Are you truly suggesting there are a mere 300,000 “blind” people in this country (”less than one-tenth of one percent of the US population”)? Even the National Federation of the Blind (which you cite approvingly) says “It is estimated that about 1.3 million people in the U.S. are legally blind. Legal blindness refers to central visual acuity of 20/200 or less in the better eye with the best possible correction, or a visual field of 20 degrees or less.” (http://www.nfb.org/nfb/fact_sheet-blindness_and_low_vision.asp?SnID=1535431220). The 2006 National Health Interview Survey puts the number of Americans “experiencing vision loss” at 21.2 million.

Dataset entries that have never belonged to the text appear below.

(* ===== verification/McpGatewayHttp.v ===== *)
(** * McpGatewayHttp: the net/http twin of the MCP profile gateway (gateway_nethttp.go)

    The same gateway served by [net/http], whose requests to the catalog are made one after
    the other by an HTTP client.  A handler is a program of type [hprog]: it ends with what
    it records and its reply, or makes a request and goes on with the answer.  The main
    theorem states that on a profile's requests the Envoy filter of McpGateway.v and this
    implementation are the same gateway: same requests, and the same reply to the same
    answers, whatever the answers are. *)
From stdpp Require Import base list strings gmap sets sorting pretty.
From Stdlib Require Import ZArith Lia Ascii.
From S2P Require Import Prelude GoStrings Async Envoy FilterState FlushProps McpSession McpRouter McpCatalog McpGateway McpGatewayProps.

(** ** Programs over the HTTP client *)

(** What [client.Do] returns. *)
Abbreviation answer := (string + server_response)%type.

Inductive hprog (A : Type) :=
  | Done (a : A)
  | Do (req : server_request) (k : answer -> hprog A).
Arguments Done {A}.
Arguments Do {A}.

Fixpoint hbind {A B : Type} (p : hprog A) (f : A -> hprog B) : hprog B :=
  match p with
  | Done a => f a
  | Do req k => Do req (fun a => hbind (k a) f)
  end.

(** Run a program on the answers of the client, one per request: the requests it made and
    its result; [None] when the answers are too few or too many. *)
Fixpoint hrun {A : Type} (p : hprog A) (answers : list answer) : option (list server_request * A) :=
  match p, answers with
  | Done a, [] => Some ([], a)
  | Do req k, a :: answers => r ← hrun (k a) answers; Some (req :: r.1, r.2)
  | _, _ => None
  end.

(** A handler ends with what it records and its reply. *)
Abbreviation http_outcome := (records * McpCatalog.reply)%type.

Definition StatusNoContent : Z := 204.

Section http.
Context `{NetURL, GwJson}.
Context (unicode : string -> string -> bool).
Context (config : Config).
(** The order in which Go ranges over a header, and [sort.Slice] by name. *)
Context (header_order : header -> list (string * list string)).
Context (sortTools : list Tool -> list Tool).

(** [if catalog, ok := g.config.CatalogServers[serverID]; ok { g.record(...) }] *)
Definition record_known (serverID state : string) : records :=
  match CatalogServers config !! serverID with Some _ => [(serverID, state)] | None => [] end.

(** [json.Encoder.Encode] writes the value and a line break, or nothing when it fails. *)
Definition encoded (b : option bytes) : bytes :=
  match b with Some b => b ++ [Byte.x0a] | None => [] end.

(** [writeJSON] on a response writer with the headers [h]. *)
Definition write_json (h : header) (status : Z) (v : option bytes) : McpCatalog.reply :=
  McpCatalog.mkReply status (h_Set "content-type" "application/json" h) (encoded v).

Obviously it makes some difference in how you define “blind,” but your 300,000 figure is laughable.

deathportal

March 5th, 2010
11:42 am

The Federal Reserve counterfeits all freaking day. Why are we that concerned with “counterfeiting” when we allow a small board of UNELECTED people, whom we know little to nothing about (except maybe for Ben Bernanke, who is in the news and potentially perjuring himself every time he appears before congress) to completely destroy the value of the money we work for? So they can counterfeit all the want, but this new legislation is good because it will make counterfeiting more difficult for the small-time counterfeiter? I’m not defending counterfeiting, but let’s not have a double standard, and the Federal Reserve is the biggest counterfeiting scam out there.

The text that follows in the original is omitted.